What roles do these contaminants play in driving human disease at the mechanistic, molecular, and population levels?
To address these questions, our group applies a multi-pronged, integrative framework that bridges analytical chemistry, exposomics, chemical biology, and toxicology. By combining discovery-based approaches with mechanistic follow-up, we aim to move beyond detection toward causal understanding.
Our core toolkit includes:
Non-targeted high-resolution mass spectrometry
Exposomics and other multi-omics approaches
Protein affinity–guided pulldown methods
Chemical biology techniques
in vitro, in silico, and in vivo toxicological assays
Together, these approaches enable the discovery of previously unknown bioactive environmental chemicals and the elucidation of their molecular targets and health impacts.
Exposomics is the comprehensive study of all environmental exposures across the lifespan and their relationships to health and disease. Unlike traditional targeted monitoring, exposomics does not presuppose which chemicals are important, allowing unexpected and emerging contaminants to be discovered.
Nontargeted analysis (NTA) uses high-resolution mass spectrometry to detect thousands of chemical features simultaneously, without prior knowledge of their identity. This approach is essential for interrogating the “dark exposome”: chemicals that are present in humans but absent from regulatory or toxicological databases.
Identifying chemicals in humans is only the first step. To understand how exposures contribute to disease, we must determine what those chemicals do biologically.
Our lab uses protein affinity–guided pulldown approaches to identify interactions between environmental chemicals and human proteins.
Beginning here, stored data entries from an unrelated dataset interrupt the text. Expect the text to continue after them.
(** What a user does: a toggle of the menu, or the cursor of the viewer, which brings view
    mode with it. *)
Definition presses (lc : LoginConfigHandler) (name : string) : list string :=
  if decide (name = "show-my-cursor"%string) then
    if view_only (toggles (config lc)) then ["show-my-cursor"%string] else ["show-my-cursor"; "view-only"]%string
  else if decide (name ∈ NAMES) then
    if view_only (toggles (config lc)) && bool_decide (name ∈ OVERRIDDEN) then [] else [name]
  else [].

(** The name is pressed: the handler of the session, and the message to the other side. *)
Definition toggle_step (env : Env) (name : string) (s : LoginConfigHandler * ps_files * Connection * World)
    : LoginConfigHandler * ps_files * Connection * World :=
  let '(lc, f, c, w) := s in
  let '(o, lc, f) := toggle_option name lc f in
  match o with
  | Some o => let '(_, c, w, _) := on_message sha256 parse_v6 env (Misc (MOption o)) c w in (lc, f, c, w)
  | None => (lc, f, c, w)
  end.

Definition press (s : LoginConfigHandler * ps_files * Connection * World) (a : Env * string)
    : LoginConfigHandler * ps_files * Connection * World :=
  foldl (fun s name => toggle_step (fst a) name s) s (presses (fst (fst (fst s))) (snd a)).

Lemma update_options_keeps env o : keeps (fun c => (base c, port_forward (kind c))) (update_options env o).
Proof.
  unfold update_options, option_image_quality, option_video, option_follow, option_clipboard, option_input,
    option_terminal, update_terminal_persistence.
  repeat first [keeps_step | apply sub_audio_keeps].
Qed.

(** A message of options reaches an authorized connection. *)
Lemma option_delivered env o c w :
  authorized c = true -> port_forward (kind c) = false ->
  exists c' l, on_message sha256 parse_v6 env (Misc (MOption o)) c w = (true, c', w, l) /\
    wishes c' = apply_option o (wishes c) /\ authorized c' = true /\ port_forward (kind c') = false.
Proof.
  intros A P. cbn [on_message on_authorized_message on_misc]. rewrite A, P.
  pose proof (update_options_wishes env o c) as W. pose proof (update_options_keeps env o c) as K.
  destruct (update_options env o c) as [c' l]. cbn [fst] in *. injection K as K1 K2.
  exists c', l. split_and!; [done|done|unfold authorized in *; by rewrite K1|congruence].
Qed.
(* ===== verification/ServerCore.v ===== *)
(** * The server of connections and services

    [Server] of [src/server.rs]: the connections that are served and the services by their
    names, each a hub ([ServiceHub]); what [ConnMessages] asks of it by its effects; and
    the services of a new server.

    Which identifier is subscribed to which service is a relation, and every operation does
    to it what a line of the specification [spec_op] says.  The display services watch a
    display or a camera each, and are named after it. *)

From S2P Require Import Prelude ServiceHub CodecChoice ConnState ConnOptions.
From stdpp Require Import pretty.
#[local] Open Scope Z_scope.

(* src/src/server/video_service.rs:239-241 get_service_name *)
Definition get_service_name (camera : bool) (idx : Z) : string :=
  (if camera then "camera" else "monitor") +:+ pretty idx.

(* src/src/server.rs:304-307 Server::is_video_service_name *)
Definition is_video_service_name (name : string) : bool :=
  String.prefix "monitor" name || String.prefix "camera" name.

Definition NAME_DISPLAY : string := "display".
Definition PRIMARY_CAMERA_IDX : Z := 0.

Section server.
Context {Conn Msg T : Type} `{Sub : Subscriber Conn Msg T}.
Local Notation Service := (ServiceInner (T := T)).

(* src/src/server.rs:96-100 Server *)
Record Server : Type := mkServer {
  connections : gmap Z Conn;
  services : gmap string Service;
  id_count : Z;
}.
(** ** The rendezvous server *)

(** [ws]: the connection is a WebSocket. The result is what was sent. *)
(* src/src/common.rs:1633-1675 secure_tcp *)
Definition secure_tcp (ws : bool) (key : string) (ephemeral : SK) (new_key : bytes) (up : bool)
    (inc : incoming) (conn : Stream) : result error bytes * Stream :=
  if ws then (Ok [], conn)
  else
    match get_rs_pk key with
    | None => (Err InvalidRendezvousKey, conn)
    | Some rs_pk =>
        match next inc conn with
        | (Err TimedOut, conn) => (Err TimedOut, conn)
        | (Ok (Some b), conn) =>
            match parse_rendezvous b with
            | Some (Some (KeyExchange keys)) =>
                match keys with
                | [signed] =>
                    match verify signed rs_pk with
                    | None => (Err SignatureMismatch, conn)
                    | Some their_pk_b =>
                        match get_pk their_pk_b with
                        | None => (Err WrongPublicLength, conn)
                        | Some their_pk_b =>
                            let '(asymmetric_value, symmetric_value, k) :=
                              create_symmetric_key_msg ephemeral new_key their_pk_b in
                            match send up (write_rendezvous (Some (KeyExchange [asymmetric_value; symmetric_value]))) conn with
                            | (Ok wire, conn) => (Ok wire, set_key (mk_key k) conn)
                            | (Err e, conn) => (Err e, conn)
                            end
                        end
                    end
                | _ => (Err InvalidKeyExchange, conn)
                end
            | _ => (Ok [], conn)
            end
        | (_, conn) => (Ok [], conn)
        end
    end.
End handshake.

(** ** An exchange over a faithful line *)

Section exchange.
Context {Key SK : Type} `{SecretBox Key} `{PublicBox SK} `{Signature} `{Protobuf} `{Base64} `{Json}
        (mk_key : bytes -> Key) (uuid : bytes).
Local Abbreviation Stream := (FramedStream (Key := Key)).

(** A stream as both ends start with. *)
Definition fresh (c : Stream) : Prop := f_codec c = codec_new /\ f_encrypt c = None.

(** The one frame some bytes are. *)
Definition deliver (rx : Stream) (chunks : list bytes) : option bytes :=
  match feed_all (f_codec rx) [] chunks with (Ok [f], _, []) => Some f | _ => None end.

(** The server offers, the client answers, and the network cuts what is sent. *)
Definition exchange (cut : bytes -> list bytes) (pair : bytes * bytes) (id : string) (our : SK)
    (peer_id : string) (signed_id_pk : bytes) (key : string) (ephemeral : SK) (new_key : bytes)
    (c s : Stream) (w : World) : option (option bytes * Stream * Stream * World) :=
  match offer pair id our true s with
  | (Ok w1, s) =>
      f1 ← deliver c (cut w1);
      match secure_connection mk_key peer_id signed_id_pk key ephemeral new_key true (Frame f1) c with
      | (Ok (pk, w2), c) =>
          f2 ← deliver s (cut w2);
          match take_answer mk_key uuid our (Frame f2) s w with
          | (Ok _, s, w) => Some (pk, c, s, w)
          | _ => None
          end
      | _ => None
      end
  | _ => None
  end.

Definition hello (pair : bytes * bytes) (id : string) (our : SK) : option message_union :=
  Some (SignedId (sign (write_id (mkIdPk id (pk_of our))) (fst pair))).

Definition sealed_answer (ephemeral : SK) (new_key their_pk : bytes) : option message_union :=
  Some (PublicKey (pk_of ephemeral) (box_seal new_key box_nonce their_pk ephemeral)).

(** A message of a length the codec can frame. *)
Definition fits (m : option message_union) : Prop := zlen (write_message m) <= 0x3FFFFFFF.

(** What the ends make of each other: the key they share, and whether the server
    was told to have its key confirmed again. *)
Definition outcome (pair : bytes * bytes) (id : string) (our : SK) (peer_id : string)
    (attested : option bytes) (new_key : bytes) : option bytes * bool :=
  match attested with
  | None => (None, false)
  | Some vk =>
      match verify (sign (write_id (mkIdPk id (pk_of our))) (fst pair)) vk with
      | None => (None, true)
      | Some _ => if decide (id = peer_id) then (Some new_key, false) else (None, false)
      end
  end.

Lemma deliver_frame c m cut :
  fresh c -> zlen m <= 0x3FFFFFFF -> mjoin (cut (frame m)) = frame m -> deliver c (cut (frame m)) = Some m.
Proof.
  intros [E _] F C. unfold deliver. rewrite E.
  assert (sendable codec_new m) as S by (unfold sendable, codec_new, usize_max; cbn; lia).
  rewrite (feed_frames codec_new codec_new [m]); [done|done|done|done|by constructor|by constructor|].
  rewrite encode_all_spec; [|done|by constructor]. cbn. by rewrite app_nil_r, C.
Qed.

Lemma send_plain c m : fresh c -> zlen m <= 0x3FFFFFFF -> send true m c = (Ok (frame m), c).
Proof.
  intros [E N] F. destruct c as [codec e t]. cbn in E, N. subst.
  unfold send, send_raw, send_bytes. cbn [f_encrypt f_codec f_send_timeout].
  by rewrite encode_spec.
Qed.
In these experiments, bioactive compounds are used as “bait” to capture their protein targets from complex biological mixtures.
This strategy allows us to identify molecular targets of environmental contaminants, link exposure to specific biological pathways, and prioritize chemicals based on mechanistic relevance, not just abundance.
By mapping chemical–protein interactions, we bridge the gap between exposure and disease mechanism.
To translate chemical discovery into health insight, we integrate multiple levels of toxicological assessment:
In vitro assays to assess receptor activation, pathway disruption, and cellular toxicity
In silico modeling to predict binding, bioactivity, and toxic potential
In vivo studies to evaluate organism-level effects and environmentally relevant outcomes
This integrated approach enables us to move from unknown chemical → biological activity → mechanistic understanding → health relevance, providing a framework for evidence-based chemical prioritization.
By combining exposomics, chemical biology, and toxicology, the Barrett research group aims to uncover hidden drivers of chronic disease and provide mechanistic insight into how environmental exposures shape human health. Our work supports improved risk assessment, informs regulatory decision-making, and advances a more comprehensive understanding of the human exposome.